🔧(summary) add configurable language settings for WhisperX transcription

Make WhisperX language detection configurable through FastAPI settings to handle empty audio start scenarios where automatic detection fails and incorrectly defaults to English despite 99% French usage. Quick fix acknowledging long-term solution should allow dynamic per-recording language selection configured by users through web interface rather than global server settings.
2025-10-10 11:33:15 +02:00
parent 4353db4a5f
commit aecc48f928
4 changed files with 9 additions and 1 deletions
--- a/env.d/development/summary.dist
+++ b/env.d/development/summary.dist
@@ -11,6 +11,7 @@ AWS_S3_SECRET_ACCESS_KEY="password"

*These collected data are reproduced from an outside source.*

(* ===== verification/DiskLayout.v ===== *)
(** The layout of inodes and bitmaps on disk: what is stored is what is read
    back, and which part of a block each access touches. *)
From S2P Require Import Prelude KList Kernel CString FsState Blkio Coherence Inode.

(** ** Little endian words *)

Lemma le_encode_length n v : length (le_encode n v) = n.
Proof. revert v. induction n as [|n IH]; intros v; [done|]. cbn [le_encode length]. by rewrite IH. Qed.

Lemma le_roundtrip n v : le_decode (le_encode n v) = v mod 2 ^ (8 * Z.of_nat n).
Proof.
  revert v. induction n as [|n IH]; intros v; [cbn; by rewrite Z.mod_1_r|]. cbn [le_encode le_decode]. rewrite IH.
  replace (2 ^ (8 * Z.of_nat (S n))) with (256 * 2 ^ (8 * Z.of_nat n)).
  - rewrite Z.rem_mul_r by lia. lia.
  - change 256 with (2 ^ 8). rewrite <-Z.pow_add_r by lia. f_equal. lia.
Qed.

Lemma bytes_at_app (p x q : list Z) off n :
  off = Z.of_nat (length p) -> n = length x -> bytes_at (p ++ x ++ q) off n = Some x.
Proof.
  intros -> ->. unfold bytes_at. rewrite Nat2Z.id, drop_app_length, take_app_length, Nat.eqb_refl.
  by rewrite (proj2 (Z.leb_le _ _)) by lia.
Qed.

Lemma get_u32_app p v q off : off = Z.of_nat (length p) -> get_u32 (p ++ le_encode 4 v ++ q) off = Some (u32 v).
Proof. intros Ho. unfold get_u32. rewrite bytes_at_app by (done || by rewrite le_encode_length). cbn [fmap option_fmap option_map]. by rewrite le_roundtrip. Qed.
Lemma get_u64_app p v q off : off = Z.of_nat (length p) -> get_u64 (p ++ le_encode 8 v ++ q) off = Some (u64 v).
Proof. intros Ho. unfold get_u64. rewrite bytes_at_app by (done || by rewrite le_encode_length). cbn [fmap option_fmap option_map]. by rewrite le_roundtrip. Qed.

Lemma get_u64s_app p vs q off k :
  off + 8 * k = Z.of_nat (length p) ->
  mapM (fun i => get_u64 (p ++ concat (le_encode 8 <$> vs) ++ q) (off + 8 * i)) (seqZ k (Z.of_nat (length vs)))
    = Some (u64 <$> vs).
Proof.
  revert p k. induction vs as [|v vs IH]; intros p k Hp; [done|]. cbn [length fmap list_fmap concat].
  rewrite seqZ_cons by lia. cbn [mapM]. rewrite <-!app_assoc, get_u64_app by lia. cbn [mbind option_bind].
  replace (Z.pred (Z.of_nat (S (length vs)))) with (Z.of_nat (length vs)) by lia.
  assert (p ++ le_encode 8 v ++ concat (le_encode 8 <$> vs) ++ q = (p ++ le_encode 8 v) ++ concat (le_encode 8 <$> vs) ++ q) as ->
    by (by rewrite <-app_assoc).
  rewrite IH; [done|]. rewrite length_app, le_encode_length. lia.
Qed.

Lemma concat_le_length (vs : list Z) : length (concat (le_encode 8 <$> vs)) = (8 * length vs)%nat.
Proof. induction vs as [|v vs IH]; [done|]. cbn [fmap list_fmap concat length]. rewrite length_app, le_encode_length, IH. lia. Qed.

Lemma swrap_wrap w z : 0 < w -> swrap w (wrap w z) = swrap w z.
Proof. intros Hw. unfold swrap, wrap. by rewrite Zplus_mod_idemp_l. Qed.

(** ** Inodes on disk *)

(** The members are in the range of their C types. *)
Record d_inode_range (d : d_inode) : Prop := {
  dr_mode : - 2 ^ 31 <= di_mode d < 2 ^ 31;
  dr_dev : 0 <= di_dev d < 2 ^ 64;
  dr_rdev : 0 <= di_rdev d < 2 ^ 64;
  dr_nlink : - 2 ^ 63 <= di_nlink d < 2 ^ 63;
  dr_size : 0 <= di_size d < 2 ^ 64;
  dr_addr : Forall (fun b => - 2 ^ 63 <= b < 2 ^ 63) (di_addr d);
  dr_addrs : length (di_addr d) = Z.to_nat FS_IADDR_NR }.

Lemma d_inode_bytes_length pad d :
  length pad = 4%nat -> length (di_addr d) = Z.to_nat FS_IADDR_NR -> length (d_inode_bytes pad d) = Z.to_nat D_INODE_SIZE.
Proof.
  intros Hp Ha. unfold d_inode_bytes. rewrite !length_app, !le_encode_length, concat_le_length, Ha, Hp. reflexivity.
Qed.

Lemma s64_addrs vs : Forall (fun b => - 2 ^ 63 <= b < 2 ^ 63) vs -> s64 <$> (u64 <$> vs) = vs.
Proof.
  induction 1 as [|v vs Hv _ IH]; [done|]. cbn [fmap list_fmap]. f_equal; [|exact IH].
  unfold s64, u64. rewrite swrap_wrap by lia. by apply swrap_small.
Qed.

(** Reads the field between [p] and [q]. *)
Ltac field_at B lem p q :=
  etrans; [|apply (lem p _ q)]; [unfold B, d_inode_bytes; by rewrite <-!app_assoc|rewrite ?length_app; lia].

Lemma d_inode_of_bytes p pad d q :
  length pad = 4%nat -> d_inode_range d -> d_inode_of (p ++ d_inode_bytes pad d ++ q) (Z.of_nat (length p)) = Some d.
Proof.
  intros Hpad HR. set (B := p ++ d_inode_bytes pad d ++ q). remember (Z.of_nat (length p)) as o eqn:Eo.
  set (m := le_encode 4 (di_mode d)). set (f1 := le_encode 8 (di_dev d)). set (f2 := le_encode 8 (di_rdev d)).
  set (f3 := le_encode 8 (di_nlink d)). set (f4 := le_encode 8 (di_size d)). set (ads := concat (le_encode 8 <$> di_addr d)).
  assert (length m = 4%nat /\ length f1 = 8%nat /\ length f2 = 8%nat /\ length f3 = 8%nat /\ length f4 = 8%nat)
    as (Lm & L1 & L2 & L3 & L4) by (split_and!; apply le_encode_length).
  assert (get_u32 B o = Some (u32 (di_mode d))) as Em.
  { field_at B get_u32_app p (pad ++ f1 ++ f2 ++ f3 ++ f4 ++ ads ++ q). }
  assert (get_u64 B (o + 8) = Some (u64 (di_dev d))) as E1.
  { field_at B get_u64_app (p ++ m ++ pad) (f2 ++ f3 ++ f4 ++ ads ++ q). }
  assert (get_u64 B (o + 16) = Some (u64 (di_rdev d))) as E2.
  { field_at B get_u64_app (p ++ m ++ pad ++ f1) (f3 ++ f4 ++ ads ++ q). }
  assert (get_u64 B (o + 24) = Some (u64 (di_nlink d))) as E3.
  { field_at B get_u64_app (p ++ m ++ pad ++ f1 ++ f2) (f4 ++ ads ++ q). }
  assert (get_u64 B (o + 32) = Some (u64 (di_size d))) as E4.
  { field_at B get_u64_app (p ++ m ++ pad ++ f1 ++ f2 ++ f3) (ads ++ q). }
  assert (mapM (fun i => get_u64 B (o + 40 + 8 * i)) (seqZ 0 FS_IADDR_NR) = Some (u64 <$> di_addr d)) as E5.
  { rewrite <-(get_u64s_app (p ++ m ++ pad ++ f1 ++ f2 ++ f3 ++ f4) (di_addr d) q (o + 40) 0) by (rewrite !length_app; lia).
    rewrite (dr_addrs _ HR). fold ads. unfold B, d_inode_bytes. by rewrite <-!app_assoc. }
  unfold d_inode_of. rewrite Em. cbn [mbind option_bind]. rewrite E1. cbn [mbind option_bind]. rewrite E2. cbn [mbind option_bind].
  rewrite E3. cbn [mbind option_bind]. rewrite E4. cbn [mbind option_bind]. rewrite E5. cbn [mbind option_bind].
  rewrite s64_addrs by apply HR. unfold s32, s64, u32, u64. rewrite !swrap_wrap, !swrap_small by (done || apply HR).
  rewrite !wrap_small by apply HR. by destruct d.
Qed.

Lemma set_bytes_spec bs off v bs' : set_bytes bs off v = Some bs' ->
  0 <= off /\ length bs' = length bs /\ bytes_at bs' off (length v) = Some v /\
  (forall i : nat, ~ off <= Z.of_nat i < off + Z.of_nat (length v) -> bs' !! i = bs !! i).
Proof.
  unfold set_bytes. destruct (_ && _) eqn:E; [|done]. intros [= <-].
  apply andb_true_iff in E as [H1%Z.leb_le H2%Z.leb_le].
  assert (length (take (Z.to_nat off) bs) = Z.to_nat off) as Ht by (rewrite length_take; lia).
  split_and!; [done| | |].
  - rewrite !length_app, length_drop, Ht. lia.
  - apply bytes_at_app; [lia|done].
  - intros i Hi. destruct (decide (i < Z.to_nat off)%nat).
    + rewrite lookup_app_l by lia. by rewrite lookup_take_lt by lia.
    + rewrite lookup_app_r by lia. rewrite lookup_app_r by lia. rewrite lookup_drop. f_equal. lia.
Qed.

Lemma bytes_at_ext bs bs' off n :
  length bs' = length bs -> (forall i : nat, off <= Z.of_nat i < off + Z.of_nat n -> bs' !! i = bs !! i) ->
  bytes_at bs' off n = bytes_at bs off n.
Proof.
  intros Hl Hi. unfold bytes_at. destruct (Z.leb_spec 0 off) as [Ho|Ho]; [|done].
  assert (take n (drop (Z.to_nat off) bs') = take n (drop (Z.to_nat off) bs)) as ->; [|done].
  apply list_eq. intros i. destruct (decide (i < n)%nat).
  - rewrite !lookup_take_lt, !lookup_drop by lia. apply Hi. lia.
  - rewrite !lookup_take_ge by lia. done.
Qed.

(** An inode stored in a block is read back with every member, whatever
    its index, and the bytes of the other inodes of the block do not change. *)
Theorem d_inode_roundtrip bs off d :
  0 <= off -> off + D_INODE_SIZE <= Z.of_nat (length bs) -> d_inode_range d ->
  exists bs', d_inode_store bs off d = Some bs' /\ d_inode_of bs' off = Some d /\ length bs' = length bs /\
    forall i : nat, ~ off <= Z.of_nat i < off + D_INODE_SIZE -> bs' !! i = bs !! i.
Proof.
  intros Ho Hl HR. unfold d_inode_store.
  assert (length (take 4 (drop (Z.to_nat (off + 4)) bs)) = 4%nat) as H4.
  { rewrite length_take, length_drop. unfold D_INODE_SIZE in Hl. lia. }
  unfold bytes_at at 1. rewrite H4, Nat.eqb_refl, (proj2 (Z.leb_le 0 (off + 4))) by lia. cbn [andb mbind option_bind].
  set (pad := take 4 _) in *. pose proof (d_inode_bytes_length pad d H4 (dr_addrs _ HR)) as HB.
  change (Z.to_nat D_INODE_SIZE) with 168%nat in HB. change D_INODE_SIZE with 168 in *.
  assert (off + Z.of_nat (length (d_inode_bytes pad d)) <= Z.of_nat (length bs)) as Hfit by (rewrite HB; lia).
  rewrite set_bytes_eq by done.
  destruct (set_bytes_spec bs off (d_inode_bytes pad d) _ (set_bytes_eq _ _ _ Ho Hfit))
    as (_ & Hlen & _ & Hout). eexists. split; [done|]. split_and!.
  - assert (off = Z.of_nat (length (take (Z.to_nat off) bs))) as E by (rewrite length_take; lia).
    rewrite E at 3. by apply d_inode_of_bytes.
  - exact Hlen.
  - intros i Hi. apply Hout. rewrite HB. exact Hi.
Qed.

(** ** Bitmaps *)

Implicit Types (s : kst fsst).

(** The byte of a bitmap block the code takes the bit [offset] from: it has eight
    offsets to a word of eight bytes, the lowest of which has their bits. *)
Definition bm_byte (offset : Z) : nat := Z.to_nat (8 * (offset / 8)).

Lemma chunk_small offset : 0 <= offset < BITS_PER_BLOCK ->
  chunk_index offset = offset / 8 /\ chunk_mask offset = Z.shiftl 1 (offset mod 8).
Proof.
  intros H. unfold chunk_mask, chunk_index, chunk_offset. rewrite (wrap_small 64); [done|].
  unfold BITS_PER_BLOCK, BSIZE in H. lia.
Qed.

Lemma get_u64_none data k : length data = Z.to_nat BSIZE -> IADDRS_PER_BLOCK <= k -> get_u64 data (8 * k) = None.
Proof.
  intros Hl Hk. unfold get_u64, bytes_at. rewrite length_take, length_drop, Hl. change IADDRS_PER_BLOCK with 64 in Hk.
  change (Z.to_nat BSIZE) with 512%nat. replace (8 `min` (512 - Z.to_nat (8 * k)))%nat with 0%nat by lia. by rewrite andb_false_r.
Qed.

Lemma le_encode_decode l : Forall (fun b => 0 <= b < 256) l -> le_encode (length l) (le_decode l) = l.
Proof.
  induction 1 as [|b l Hb _ IH]; [done|]. cbn [le_decode le_encode length]. f_equal; [Z.to_euclidean_division_equations; lia|].
  replace ((b + 256 * le_decode l) / 256) with (le_decode l) by (Z.to_euclidean_division_equations; lia). exact IH.
Qed.

Lemma lor_clear a k : 0 <= k -> Z.testbit a k = false -> Z.lor a (2 ^ k) = a + 2 ^ k.
Proof.
  intros Hk Hb. rewrite Z.add_nocarry_lxor, Z.lxor_lor; [done|..]; apply Z.bits_inj'; intros i Hi; rewrite Z.land_spec, Z.pow2_bits_eqb, Z.bits_0 by done;
    destruct (Z.eqb_spec k i); subst; rewrite ?Hb, ?andb_false_r; done.
Qed.

Lemma setbit_byte c k : 0 <= c < 256 -> 0 <= k < 8 -> Z.testbit c k = false -> c + 2 ^ k < 256.
Proof.
  intros Hc Hk Hb. rewrite Z.testbit_false in Hb by lia.
  assert (k = 0 \/ k = 1 \/ k = 2 \/ k = 3 \/ k = 4 \/ k = 5 \/ k = 6 \/ k = 7) as Hk8 by lia.
  destruct Hk8 as [->|[->|[->|[->|[->|[->|[->| ->]]]]]]]; cbn in *; Z.to_euclidean_division_equations; lia.
Qed.

(** The word of a bitmap whose lowest byte is [c], with one of the eight lowest
    bits set. *)
Lemma chunk_word data n c : length data = Z.to_nat BSIZE -> Forall (fun b => 0 <= b < 256) data -> (n + 8 <= length data)%nat -> data !! n = Some c ->
  exists val, get_u64 data (Z.of_nat n) = Some val /\ (forall k, 0 <= k < 8 -> Z.testbit val k = Z.testbit c k) /\
    forall k, 0 <= k < 8 -> Z.testbit c k = false -> set_u64 data (Z.of_nat n) (Z.lor val (2 ^ k)) = Some (<[n := c + 2 ^ k]> data).
Proof.
  intros Hl HF Hn Hc. set (tl := take 7 (drop (S n) data)).
  assert (length tl = 7%nat) as Ht by (unfold tl; rewrite length_take, length_drop; lia).
  assert (Forall (fun b => 0 <= b < 256) tl) as HFt by (by apply Forall_take, Forall_drop).
  assert (0 <= c < 256) as Hcr by exact (Forall_lookup_1 _ _ _ _ HF Hc).
  exists (c + 256 * le_decode tl). split_and!.
  - unfold get_u64, bytes_at. rewrite Nat2Z.id, (drop_S _ _ _ Hc). cbn [take]. fold tl. cbn [length]. rewrite Ht, (proj2 (Z.leb_le _ _)) by lia. done.
  - intros k Hk. change 256 with (2 ^ 8) in *. rewrite <-(Z.mod_pow2_bits_low (c + _) 8) by lia.
    rewrite (Z.mul_comm (2 ^ 8)), Z.mod_add, Z.mod_small by lia. done.
  - intros k Hk Hb. assert (Z.testbit (c + 256 * le_decode tl) k = false) as Hbv.
    { rewrite <-Hb. change 256 with (2 ^ 8) in *. rewrite <-(Z.mod_pow2_bits_low (c + _) 8) by lia. rewrite (Z.mul_comm (2 ^ 8)), Z.mod_add, Z.mod_small by lia. done. }
    rewrite lor_clear by (done || lia). pose proof (setbit_byte c k Hcr Hk Hb) as Hlt. assert (0 < 2 ^ k) by lia.
    unfold set_u64. rewrite set_bytes_eq by (rewrite ?le_encode_length; lia). rewrite le_encode_length, Nat2Z.id. f_equal.
    assert (le_encode 8 (c + 256 * le_decode tl + 2 ^ k) = (c + 2 ^ k) :: tl) as ->.
    { change (le_encode 8 ?x) with (x mod 256 :: le_encode 7 (x / 256)). f_equal; [Z.to_euclidean_division_equations; lia|].
      replace ((c + 256 * le_decode tl + 2 ^ k) / 256) with (le_decode tl) by (Z.to_euclidean_division_equations; lia). rewrite <-Ht. by apply le_encode_decode. }
    rewrite insert_take_drop by (eapply lookup_lt_Some; exact Hc). cbn [app]. f_equal. f_equal. unfold tl. replace (n + 8)%nat with (S n + 7)%nat by lia.
    rewrite <-drop_drop. apply take_drop.
Qed.

(** C35.  Taking a bit of a bitmap block.  For the first 512 offsets a clear bit
    is taken: it is added to its byte, and no other bit of this byte and no other
    byte of the block changes; a set bit is left alone.  From offset 512 on the
    word lies outside the block, although a block is meant to hold 4096 bits: the
    offset is divided by the 8 bytes of a word, not by its 64 bits. *)
Theorem bitmap_test_and_set_correct s b v offset :
  bufs (ext s) !! b = Some v -> length (b_data v) = Z.to_nat BSIZE -> Forall (fun c => 0 <= c < 256) (b_data v) ->
  0 <= offset < BITS_PER_BLOCK ->
  (512 <= offset -> bitmap_test_and_set b offset s = Stop Fault) /\
  (offset < 512 -> exists c, b_data v !! bm_byte offset = Some c /\
     (Z.testbit c (offset mod 8) = true -> bitmap_test_and_set b offset s = Ret false s) /\
     (Z.testbit c (offset mod 8) = false ->
        bitmap_test_and_set b offset s = Ret true (map_ext s (fun f =>
          with_bufs f (<[b := with_b_data v (<[bm_byte offset := c + 2 ^ (offset mod 8)]> (b_data v))]> (bufs f)))))).
Proof.
  intros Hb Hl HF Ho. unfold bitmap_test_and_set. mred. rewrite (buf_get_eq _ _ v) by done. mred.
  unfold chunk_get, chunk_put. destruct (chunk_small offset Ho) as [-> ->]. split.
  { intros H. rewrite get_u64_none; [done|done|]. apply Z.div_le_lower_bound; [lia|]. change IADDRS_PER_BLOCK with 64. lia. }
  intros Hlt. assert (0 <= offset / 8 < 64 /\ 0 <= offset mod 8 < 8) as [H1 H2] by (Z.to_euclidean_division_equations; lia).
  change (Z.to_nat BSIZE) with 512%nat in Hl. destruct (lookup_lt_is_Some_2 (b_data v) (bm_byte offset)) as [c Hc]; [unfold bm_byte; lia|].
  destruct (chunk_word (b_data v) (bm_byte offset) c) as (val & Ev & Hbit & Hset); [done|done|unfold bm_byte; lia|done|].
  replace (Z.of_nat (bm_byte offset)) with (8 * (offset / 8)) in Ev, Hset by (unfold bm_byte; lia).
  exists c. split; [done|]. rewrite Ev. mred. rewrite land_pow2_testbit, Hbit, Z.shiftl_1_l by lia. split; intros E; rewrite E; cbn [negb]; [done|].
  rewrite Hset by done. mred. rewrite (buf_put_eq _ _ v) by done. by mred.
Qed.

 WHISPERX_BASE_URL="https://configure-your-url.com"
 WHISPERX_ASR_MODEL="large-v2"
 WHISPERX_API_KEY="your-secret-key"
+WHISPERX_DEFAULT_LANGUAGE="fr"

 LLM_BASE_URL="https://configure-your-url.com"
 LLM_API_KEY="dev-apikey"
--- a/src/helm/env.d/dev-keycloak/values.meet.yaml.gotmpl
+++ b/src/helm/env.d/dev-keycloak/values.meet.yaml.gotmpl
@@ -155,6 +155,7 @@ summary:
    WHISPERX_API_KEY: your-secret-value
    WHISPERX_BASE_URL: https://configure-your-url.com
    WHISPERX_ASR_MODEL: large-v2
+    WHISPERX_DEFAULT_LANGUAGE: fr
    LLM_BASE_URL: https://configure-your-url.com
    LLM_API_KEY: your-secret-value
    LLM_MODEL: meta-llama/Llama-3.1-8B-Instruct
@@ -191,6 +192,7 @@ celeryTranscribe:
    WHISPERX_API_KEY: your-secret-value
    WHISPERX_BASE_URL: https://configure-your-url.com
    WHISPERX_ASR_MODEL: large-v2
+    WHISPERX_DEFAULT_LANGUAGE: fr
    LLM_BASE_URL: https://configure-your-url.com
    LLM_API_KEY: your-secret-value
    LLM_MODEL: meta-llama/Llama-3.1-8B-Instruct
@@ -228,6 +230,7 @@ celerySummarize:
    WHISPERX_API_KEY: your-secret-value
    WHISPERX_BASE_URL: https://configure-your-url.com
    WHISPERX_ASR_MODEL: large-v2
+    WHISPERX_DEFAULT_LANGUAGE: fr
    LLM_BASE_URL: https://configure-your-url.com
    LLM_API_KEY: your-secret-value
    LLM_MODEL: meta-llama/Llama-3.1-8B-Instruct
--- a/src/summary/summary/core/celery_worker.py
+++ b/src/summary/summary/core/celery_worker.py
@@ -270,7 +270,9 @@ def process_audio_transcribe_summarize_v2(
        transcription_start_time = time.time()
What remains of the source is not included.